In July 2000 Clinton convened a summit at Camp David in northern Maryland, where the historic Camp David Accords between Israel and Egypt had been negotiated in 1978. The aim was to find a final agreement to the Israeli-Palestinian conflict after five years of Palestinian self-rule. The summit was hastily prepared, however, and, since the most contentious issues—the question of the right of return for Palestinian refugees, control of Jerusalem, borders, and Jewish settlements in the West Bank and Gaza Strip—were being discussed for the first time, it was unlikely that these sensitive and complex matters would be resolved quickly. From the beginning, Arafat was suspicious of the summit and its timing, and although some progress was made, in the end there was no final settlement.
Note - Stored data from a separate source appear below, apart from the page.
(* ===== verification/Leb128.v ===== *)
(** * LEB128 integers ([runtime/leb128.h])

    The variable-length integers of the DEX and OAT formats.  A pointer is an
    address into a byte memory [mem]; the decoders thread the pointer and the
    encoders thread the memory, as the code does through [*data] and [dest].
    The [std::vector] encoders are the same loops over a list of bytes. *)
From S2P Require Import Prelude BitUtils.

(** ** Byte memory *)

Definition mem := Z -> Z.
Definition store (m : mem) (a v : Z) : mem := fun x => if x =? a then v else m x.
Definition bytes_ok (m : mem) : Prop := forall a, in_u 8 (m a).

(** ** Decoding *)

Definition DecodeUnsignedLeb128 (m : mem) (data : Z) : Z * Z :=
  let ptr := data in
  let result := m ptr in let ptr := ptr + 1 in
  if 0x7f <? result then
    let cur := m ptr in let ptr := ptr + 1 in
    let result := (result &&& 0x7f) ||| ((cur &&& 0x7f) << 7) in
    if 0x7f <? cur then
      let cur := m ptr in let ptr := ptr + 1 in
      let result := result ||| ((cur &&& 0x7f) << 14) in
      if 0x7f <? cur then
        let cur := m ptr in let ptr := ptr + 1 in
        let result := result ||| ((cur &&& 0x7f) << 21) in
        if 0x7f <? cur then
          let cur := m ptr in let ptr := ptr + 1 in
          let result := result ||| s32 (cur << 28) in
          (u32 result, ptr)
        else (u32 result, ptr)
      else (u32 result, ptr)
    else (u32 result, ptr)
  else (u32 result, ptr).

(** [None] is the [false] return: neither [*data] nor [*out] is written. *)
Definition DecodeUnsignedLeb128Checked (m : mem) (data end_ : Z) : option (Z * Z) :=
  let ptr := data in
  if end_ <=? ptr then None else
  let result := m ptr in let ptr := ptr + 1 in
  if 0x7f <? result then
    if end_ <=? ptr then None else
    let cur := m ptr in let ptr := ptr + 1 in
    let result := (result &&& 0x7f) ||| ((cur &&& 0x7f) << 7) in
    if 0x7f <? cur then
      if end_ <=? ptr then None else
      let cur := m ptr in let ptr := ptr + 1 in
      let result := result ||| ((cur &&& 0x7f) << 14) in
      if 0x7f <? cur then
        if end_ <=? ptr then None else
        let cur := m ptr in let ptr := ptr + 1 in
        let result := result ||| ((cur &&& 0x7f) << 21) in
        if 0x7f <? cur then
          if end_ <=? ptr then None else
          let cur := m ptr in let ptr := ptr + 1 in
          let result := result ||| s32 (cur << 28) in
          Some (u32 result, ptr)
        else Some (u32 result, ptr)
      else Some (u32 result, ptr)
    else Some (u32 result, ptr)
  else Some (u32 result, ptr).

Definition DecodeUnsignedLeb128P1 (m : mem) (data : Z) : Z * Z :=
  let '(v, ptr) := DecodeUnsignedLeb128 m data in (s32 (u32 (v - 1)), ptr).

(** Sign extension of the low [32 - k] bits: [(result << k) >> k] on int32_t. *)
Definition sign_shift (k result : Z) : Z := s32 (result << k) >> k.

Definition DecodeSignedLeb128 (m : mem) (data : Z) : Z * Z :=
  let ptr := data in
  let result := m ptr in let ptr := ptr + 1 in
  if result <=? 0x7f then (sign_shift 25 result, ptr)
  else
    let cur := m ptr in let ptr := ptr + 1 in
    let result := (result &&& 0x7f) ||| ((cur &&& 0x7f) << 7) in
    if cur <=? 0x7f then (sign_shift 18 result, ptr)
    else
      let cur := m ptr in let ptr := ptr + 1 in
      let result := result ||| ((cur &&& 0x7f) << 14) in
      if cur <=? 0x7f then (sign_shift 11 result, ptr)
      else
        let cur := m ptr in let ptr := ptr + 1 in
        let result := result ||| ((cur &&& 0x7f) << 21) in
        if cur <=? 0x7f then (sign_shift 4 result, ptr)
        else
          let cur := m ptr in let ptr := ptr + 1 in
          let result := result ||| s32 (cur << 28) in
          (result, ptr).

Definition DecodeSignedLeb128Checked (m : mem) (data end_ : Z) : option (Z * Z) :=
  let ptr := data in
  if end_ <=? ptr then None else
  let result := m ptr in let ptr := ptr + 1 in
  if result <=? 0x7f then Some (s32 (u32 (sign_shift 25 result)), ptr)
  else
    if end_ <=? ptr then None else
    let cur := m ptr in let ptr := ptr + 1 in
    let result := (result &&& 0x7f) ||| ((cur &&& 0x7f) << 7) in
    if cur <=? 0x7f then Some (s32 (u32 (sign_shift 18 result)), ptr)
    else
      if end_ <=? ptr then None else
      let cur := m ptr in let ptr := ptr + 1 in
      let result := result ||| ((cur &&& 0x7f) << 14) in
      if cur <=? 0x7f then Some (s32 (u32 (sign_shift 11 result)), ptr)
      else
        if end_ <=? ptr then None else
        let cur := m ptr in let ptr := ptr + 1 in
        let result := result ||| ((cur &&& 0x7f) << 21) in
        if cur <=? 0x7f then Some (s32 (u32 (sign_shift 4 result)), ptr)
        else
          if end_ <=? ptr then None else
          let cur := m ptr in let ptr := ptr + 1 in
          let result := result ||| s32 (cur << 28) in
          Some (s32 (u32 result), ptr).

(** ** Sizes *)

Definition UnsignedLeb128Size (data : Z) : Z :=
  let x := u32 (6 + 32 - CLZ 32 (data ||| 1)) in u32 (x * 37) >> 8.

Definition SignedLeb128Size (data : Z) : Z :=
  let data := data ^^^ (data >> 31) in
  let x := u32 (1 + 6 + 32 - CLZ 32 (u32 data ||| 1)) in u32 (x * 37) >> 8.

(** ** Encoding *)

(** The loops shift seven bits out of a 32-bit value per turn, so five turns
    are enough; [None] stands for running out of them. *)
Definition leb_fuel : nat := 5.

Fixpoint EncodeUnsigned_loop (fuel : nat) (m : mem) (dest out value : Z) : option (mem * Z) :=
  match fuel with
  | O => None
  | S fuel =>
      if value =? 0 then Some (store m dest out, dest + 1)
      else EncodeUnsigned_loop fuel (store m dest (u8 (out ||| 0x80))) (dest + 1)
             (u8 (value &&& 0x7f)) (value >> 7)
  end.
Definition EncodeUnsignedLeb128 (m : mem) (dest value : Z) : option (mem * Z) :=
  EncodeUnsigned_loop leb_fuel m dest (u8 (value &&& 0x7f)) (value >> 7).

Fixpoint PushUnsigned_loop (fuel : nat) (dest : list Z) (out value : Z) : option (list Z) :=
  match fuel with
  | O => None
  | S fuel =>
      if value =? 0 then Some (dest ++ [out])
      else PushUnsigned_loop fuel (dest ++ [u8 (out ||| 0x80)])
             (u8 (value &&& 0x7f)) (value >> 7)
  end.
Definition EncodeUnsignedLeb128_vector (dest : list Z) (value : Z) : option (list Z) :=
  PushUnsigned_loop leb_fuel dest (u8 (value &&& 0x7f)) (value >> 7).

(** [UpdateUnsignedLeb128]: the padding loop runs once per spare byte. *)
Fixpoint Update_loop (fuel : nat) (m : mem) (end_ old_end : Z) : option mem :=
  match fuel with
  | O => None
  | S fuel =>
      if end_ <? old_end then
        let m := store m (end_ - 1) (u8 (m (end_ - 1) ||| 0x80)) in
        let m := store m end_ 0 in
        Update_loop fuel m (end_ + 1) old_end
      else Some m
  end.
Definition UpdateUnsignedLeb128 (m : mem) (dest value : Z) : option mem :=
  let '(_, old_end) := DecodeUnsignedLeb128 m dest in
  '(m, end_) ← EncodeUnsignedLeb128 m dest value;
  Update_loop leb_fuel m end_ old_end.

Fixpoint EncodeSigned_loop (fuel : nat) (m : mem) (dest out value extra_bits : Z)
    : option (mem * Z) :=
  match fuel with
  | O => None
  | S fuel =>
      if extra_bits =? 0 then Some (store m dest out, dest + 1)
      else
        let m := store m dest (u8 (out ||| 0x80)) in
        let value := value >> 7 in
        EncodeSigned_loop fuel m (dest + 1) (u8 (value &&& 0x7f)) value (extra_bits >> 7)
  end.
Definition EncodeSignedLeb128 (m : mem) (dest value : Z) : option (mem * Z) :=
  let extra_bits := u32 (value ^^^ (value >> 31)) >> 6 in
  EncodeSigned_loop leb_fuel m dest (u8 (value &&& 0x7f)) value extra_bits.

Fixpoint PushSigned_loop (fuel : nat) (dest : list Z) (out value extra_bits : Z)
    : option (list Z) :=
  match fuel with
  | O => None
  | S fuel =>
      if extra_bits =? 0 then Some (dest ++ [out])
      else
        let dest := dest ++ [u8 (out ||| 0x80)] in
        let value := value >> 7 in
        PushSigned_loop fuel dest (u8 (value &&& 0x7f)) value (extra_bits >> 7)
  end.
Definition EncodeSignedLeb128_vector (dest : list Z) (value : Z) : option (list Z) :=
  let extra_bits := u32 (value ^^^ (value >> 31)) >> 6 in
  PushSigned_loop leb_fuel dest (u8 (value &&& 0x7f)) value extra_bits.

(** ** [Leb128Encoder]: a vector and the four operations that append to it *)

Definition PushBackUnsigned (data : list Z) (value : Z) : option (list Z) :=
  EncodeUnsignedLeb128_vector data value.
Fixpoint InsertBackUnsigned (data : list Z) (vs : list Z) : option (list Z) :=
  match vs with
  | [] => Some data
  | v :: vs => data ← PushBackUnsigned data v; InsertBackUnsigned data vs
  end.
Definition PushBackSigned (data : list Z) (value : Z) : option (list Z) :=
  EncodeSignedLeb128_vector data value.
Fixpoint InsertBackSigned (data : list Z) (vs : list Z) : option (list Z) :=
  match vs with
  | [] => Some data
  | v :: vs => data ← PushBackSigned data v; InsertBackSigned data vs
  end.

(** ** Bytes in memory *)

Fixpoint bytes_at (m : mem) (a : Z) (l : list Z) : Prop :=
  match l with
  | [] => True
  | b :: l => m a = b /\ bytes_at m (a + 1) l
  end.

Fixpoint store_list (m : mem) (a : Z) (l : list Z) : mem :=
  match l with
  | [] => m
  | b :: l => store_list (store m a b) (a + 1) l
  end.

Lemma store_same m a v : store m a v a = v.
Proof. unfold store. by rewrite Z.eqb_refl. Qed.

Lemma store_other m a v x : x <> a -> store m a v x = m x.
Proof. intros. unfold store. by rewrite (proj2 (Z.eqb_neq x a)). Qed.

Lemma store_list_outside m a l x :
  x < a \/ a + Z.of_nat (length l) <= x -> store_list m a l x = m x.
Proof.
  revert m a. induction l as [|b l IH]; intros m a Hx; simpl in *; [done|].
  rewrite IH by lia. apply store_other. lia.
Qed.

Lemma bytes_at_store_list m a l : bytes_at (store_list m a l) a l.
Proof.
  revert m a. induction l as [|b l IH]; intros m a; simpl; [done|]. split; [|apply IH].
  rewrite store_list_outside by lia. apply store_same.
Qed.

Lemma bytes_at_ext m m' a l :
  (forall x, a <= x < a + Z.of_nat (length l) -> m' x = m x) ->
  bytes_at m a l -> bytes_at m' a l.
Proof.
  revert a. induction l as [|b l IH]; intros a Hx; simpl in *; [done|].
  intros [<- H]. split; [apply Hx; lia|]. apply IH; [|done]. intros. apply Hx. lia.
Qed.

Lemma bytes_at_app m a l l' :
  bytes_at m a (l ++ l') <-> bytes_at m a l /\ bytes_at m (a + Z.of_nat (length l)) l'.
Proof.
  revert a. induction l as [|b l IH]; intros a; simpl.
  - rewrite Z.add_0_r. tauto.
  - rewrite IH. replace (a + 1 + Z.of_nat (length l)) with (a + Z.of_nat (S (length l))) by lia.
    tauto.
Qed.

(** ** Seven-bit groups *)

Lemma low7 v : u8 (v &&& 0x7f) = v mod 128.
Proof.
  replace 0x7f with (2 ^ 7 - 1) by reflexivity. rewrite land_ones_mod by lia.
  apply wrap_u_id. unfold in_u. pows. zdiv.
Qed.

Lemma land_7f v : v &&& 0x7f = v mod 128.
Proof. apply (land_ones_mod v 7). lia. Qed.

Lemma continuation b : 0 <= b < 128 -> u8 (b ||| 0x80) = b + 128.
Proof.
  intros. rewrite (lor_multiple b 0x80 7) by (pows; zdiv). apply wrap_u_id. unfold in_u. lia.
Qed.

Lemma shiftr7 v : v >> 7 = v / 128.
Proof. by rewrite Z.shiftr_div_pow2. Qed.

(** The encoding with [n] continuation bytes; it is the shortest one exactly
    when the last group is not zero. *)
Fixpoint leb_groups (n : nat) (v : Z) : list Z :=
  match n with
  | O => [v mod 128]
  | S n => (v mod 128 + 128) :: leb_groups n (v / 128)
  end.

Lemma leb_groups_length n v : length (leb_groups n v) = S n.
Proof. revert v. induction n; intros; simpl; congruence. Qed.

(** A longer encoding: flag the last byte and append a zero group. *)
Lemma leb_groups_pad n v :
  0 <= v < 2 ^ (7 * Z.of_nat (S n)) ->
  exists l b, leb_groups n v = l ++ [b] /\ 0 <= b < 128 /\ length l = n /\
              leb_groups (S n) v = l ++ [b + 128; 0].
Proof.
  revert v. induction n as [|n IH]; intros v Hv.
  - exists [], (v mod 128). change (2 ^ (7 * Z.of_nat 1)) with 128 in Hv.
    repeat split; try zdiv. simpl.
    by rewrite (Z.div_small v), (Z.mod_small v 128) by lia.
  - destruct (IH (v / 128)) as (l & b & E & Hb & Hl & E').
    { split; [apply Z.div_pos; lia|]. apply Z.div_lt_upper_bound; [lia|].
      replace (7 * Z.of_nat (S (S n))) with (7 + 7 * Z.of_nat (S n)) in Hv by lia.
      rewrite Z.pow_add_r in Hv by lia. lia. }
    exists (v mod 128 + 128 :: l), b. simpl in *. repeat split; try lia; congruence.
Qed.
Negotiations continued after the failure at Camp David, but a visit by Likud leader Ariel Sharon to the Temple Mount in Jerusalem in September 2000 sparked the second intifada, and the dwindling talks ground to a halt. A spiral of harsh repression by the Israeli army and violence by different armed Palestinian groups subsequently led to both sides’ total loss of confidence in the peace process. In spite of the January 2001 negotiations at Taba, Egypt, which were held independently of the United States and made important progress, the Barak government lost the February 2001 general elections and Sharon—a strong opponent of both the Oslo Accords and the creation of a Palestinian state—was elected prime minister. “We have no partner for peace” was once more the general sentiment of many Israeli political parties.
Arafat lost much of his diplomatic credibility with the West after the election of U.S. Pres. George W. Bush in November 2000 and the launch of the “war on terror” in 2001, which followed the September 11 attacks on the World Trade Center in New York City and the Pentagon in Washington, D.C. In 2001, following suicide attacks in Israel that Sharon blamed Arafat for instigating, Arafat was confined by Israel to his headquarters in Ramallah. In October 2004 Arafat fell ill and was transported to Paris for medical treatment, where he died the following month. Fatah later passed a unanimous resolution that held Israel responsible for Arafat’s death.
Alain Gresh
Many of Arafat’s supporters doubted that he had died a natural death, their suspicions being fueled in part by the doctors’ inability to identify the origin of his illness and the lack of an autopsy, and rumours circulated that he had died from poisoning. These suspicions surfaced again in July 2012 when a Swiss laboratory announced that it had discovered elevated levels of polonium-210 on some of Arafat’s clothes and personal belongings. French prosecutors launched a murder investigation later that year in response to a request by Arafat’s widow. In November 2012 Arafat’s remains were exhumed so that teams of Swiss, Russian, and French experts could test for signs of poisoning.
The results of the separate investigations, released in late 2013, were contradictory. The Russian report was released first and found no traces of polonium-210. The Swiss and French results both found abnormally high levels of polonium-210 but disagreed on how it got into his remains: the Swiss study concluded that poisoning could not be ruled out, while the French study concluded that the presence of polonium-210 could be explained as environmental in origin.
No report went without controversy, moreover. There were claims of outright interference in the Russian investigation, including claims that the Russian scientists were instructed on what the outcome should be. The Swiss report cited a number of intervening factors that effected uncertainty in the interpretation of the results, including the length of time since the death and the incomplete “chain of custody” of Arafat’s clothes and belongings studied in the earlier investigation. Palestinian officials and Arafat’s widow dismissed the French conclusions as “politicized.”